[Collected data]
%%
(* ===== verification/Health.v ===== *)
(** * The health endpoint ([http.go])

    The routes of the HTTP server, the answer of [/healthz] and its link to the statistics: the
    endpoint looks at the moment of the last committed batch and at nothing else.  Paths are those
    [http.ServeMux] hands to a handler, which it has cleaned. *)
From S2P Require Import Prelude Config Values Samples Stats Metrics.
Local Open Scope Z_scope.

Definition StatusOK : Z := 200.
Definition StatusServiceUnavailable : Z := 503.

(** [time.Time{}], as nanoseconds since 1970. *)
Definition zero_time : Z := -62135596800 * second.

(** [time.Duration.Round] of [int64] nanoseconds: half away from zero, saturating. *)
Definition duration_Round (d m : Z) : Z :=
  if m <=? 0 then d
  else
    let r := Z.rem d m in
    if d <? 0 then
      let r := - r in
      if 2 * r <? m then d + r
      else let d1 := wrap64 (d - m + r) in if d1 <? d then d1 else min_int64
    else
      if 2 * r <? m then d - r
      else let d1 := wrap64 (d + m - r) in if d <? d1 then d1 else max_int64.

Record http_response := Response { status : Z; body : string }.

Section health.
Context `{GoRuntime} (cfg : appConfig).

(** [now] is the wall clock [time.Since] reads. *)
Definition handleHealthz (stats : option appStats) (now : Z) : http_response :=
  let threshold := HealthStaleAfter cfg in
  if threshold <=? 0 then Response StatusOK "ok (staleness check disabled)"
  else
    let last := lastSuccess stats in
    let age := time_Sub now (default zero_time last) in
    if bool_decide (last = None) || (threshold <? age)
    then Response StatusServiceUnavailable
           ("unhealthy: no committed batch for " +:+ duration_String (duration_Round age second)
            +:+ " (threshold " +:+ duration_String threshold +:+ ")")
    else Response StatusOK
           ("ok: last committed batch " +:+ duration_String (duration_Round age second) +:+ " ago").

Inductive handler := HandleMetrics | HandleHealthz | HandleLiveness.

(** The patterns registered on the mux: the longest one that matches. *)
Definition newHTTPServer (path : string) : handler :=
  if bool_decide (path = "/metrics") then HandleMetrics
  else if bool_decide (path = "/healthz") then HandleHealthz
  else if bool_decide (path = "/health") then HandleHealthz
  else HandleLiveness.

Definition serve (stats : appStats) (now : Z) (path : string) : http_response :=
  match newHTTPServer path with
  | HandleMetrics => Response StatusOK (handleMetrics cfg stats).2
  | HandleHealthz => handleHealthz (Some stats) now
  | HandleLiveness => Response StatusOK "all good"
  end.

Definition server_addr : string := ":" +:+ pretty (HealthPort cfg).
Definition ReadHeaderTimeout : Z := 5 * second.
Definition ReadTimeout : Z := 10 * second.
Definition WriteTimeout : Z := 10 * second.
Definition IdleTimeout : Z := 60 * second.

End health.

(** ** What the relay does to its statistics *)

Inductive stats_op :=
| OpCommit (batch : batchStats) (now : Z)
| OpError
| OpBacklog (events : Z) (floor : bool)
| OpLog (interval : Z) (cancelled : bool).

Definition apply_op (s : option appStats) (op : stats_op) : option appStats :=
  match op with
  | OpCommit batch now => addCommittedBatch batch now s
  | OpError => addBatchError s
  | OpBacklog events floor => setBacklog events floor s
  | OpLog interval cancelled => (logStats interval cancelled s).2
  end.

(** The last commit, or the startup. *)
Fixpoint last_commit (startup : Z) (ops : list stats_op) : Z :=
  match ops with
  | [] => startup
  | OpCommit _ now :: ops => last_commit now ops
  | _ :: ops => last_commit startup ops
  end.

Lemma last_success_ops ops s startup :
  lastSuccessUnixMilli s = UnixMilli startup ->
  exists s', foldl apply_op (Some s) ops = Some s' /\ lastSuccessUnixMilli s' = UnixMilli (last_commit startup ops).
Proof.
  revert s startup. induction ops as [|op ops IH]; intros s startup Hs; [by exists s|].
  simpl. destruct op as [batch now| |events floor|interval []]; apply IH; done.
Qed.

Lemma UnixMilli_floor t : UnixMilli t * millisecond <= t < UnixMilli t * millisecond + millisecond.
Proof.
  unfold UnixMilli, millisecond. pose proof (Z.div_mod t 1000000 ltac:(lia)).
  pose proof (Z.mod_pos_bound t 1000000 eq_refl). lia.
Qed.

(** C30. [/healthz] follows the commits: with a staleness threshold it answers 503 when the last
    committed batch (or the startup) is more than the threshold ago, and 200 when it is at least a
    millisecond less; batches that fail, backlog probes and log lines in between change nothing,
    and so do sender errors of committed batches.  Without a threshold it always answers 200, and
    no other path but its alias answers 503. *)
Theorem healthz_tracks_commits `{GoRuntime} (cfg : appConfig) (startup now : Z) (ops : list stats_op)
    (s : appStats) :
  foldl apply_op (Some (newAppStats startup)) ops = Some s ->
  let last := last_commit startup ops in
  0 < UnixMilli last ->
  (0 < HealthStaleAfter cfg < max_int64 - millisecond ->
     (HealthStaleAfter cfg < now - last -> status (serve cfg s now "/healthz") = StatusServiceUnavailable)
     /\ (now - last <= HealthStaleAfter cfg - millisecond -> status (serve cfg s now "/healthz") = StatusOK))
  /\ (HealthStaleAfter cfg <= 0 -> status (serve cfg s now "/healthz") = StatusOK)
  /\ serve cfg s now "/health" = serve cfg s now "/healthz"
  /\ (forall path, path <> "/healthz" -> path <> "/health" -> status (serve cfg s now path) = StatusOK).
Proof.
  intros Hops last Hlast.
  destruct (last_success_ops ops (newAppStats startup) startup eq_refl) as (s' & Hs' & Hmilli).
  rewrite Hops in Hs'. injection Hs' as <-. fold last in Hmilli.
  assert (lastSuccess (Some s) = Some (UnixMilli last * millisecond)) as Hl.
  { unfold lastSuccess. rewrite bool_decide_eq_false_2 by lia. by rewrite Hmilli. }
  pose proof (UnixMilli_floor last) as Hfl. change (serve cfg s now "/healthz") with (handleHealthz cfg (Some s) now).
  unfold handleHealthz. rewrite Hl. cbn [default id]. split_and!.
  - intros [Ht1 Ht2]. rewrite (proj2 (Z.leb_gt _ _)) by lia. rewrite bool_decide_eq_false_2 by done. cbn [orb].
    unfold time_Sub. unfold max_int64, min_int64, millisecond in *. split; intros Hage.
    + by rewrite (proj2 (Z.ltb_lt _ _)) by lia.
    + by rewrite (proj2 (Z.ltb_ge _ _)) by lia.
  - intros Ht. by rewrite (proj2 (Z.leb_le _ _)) by lia.
  - unfold serve. simpl. unfold handleHealthz. by rewrite Hl.
  - intros path H1 H2. unfold serve, newHTTPServer. case_bool_decide; [done|].
    rewrite !bool_decide_eq_false_2 by done. done.
Qed.

Lemma healthz_tracks_commits_witness :
  let ops := [OpCommit one_batch (10 * second); OpError; OpLog second false] in
  let s := default after_batch (foldl apply_op (Some (newAppStats second)) ops) in
  status (serve defaultConfig s (10 * second + 6 * minute) "/healthz") = StatusServiceUnavailable
  /\ status (serve defaultConfig s (10 * second + 4 * minute) "/healthz") = StatusOK.
Proof.
  intros ops s. split.
  - apply (proj1 (healthz_tracks_commits defaultConfig second (10 * second + 6 * minute) ops s eq_refl eq_refl)
      (conj eq_refl eq_refl)). by vm_compute.
  - apply (proj1 (healthz_tracks_commits defaultConfig second (10 * second + 4 * minute) ops s eq_refl eq_refl)
      (conj eq_refl eq_refl)). by vm_compute.
Defined.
%%
Instructions for the task
Set down precisely the lines above between the line holding "no committed batch" and the line holding "age second) +:+", inclusive, and nothing beyond them.

Written response
           ("unhealthy: no committed batch for " +:+ duration_String (duration_Round age second)
            +:+ " (threshold " +:+ duration_String threshold +:+ ")")
    else Response StatusOK
           ("ok: last committed batch " +:+ duration_String (duration_Round age second) +:+ " ago").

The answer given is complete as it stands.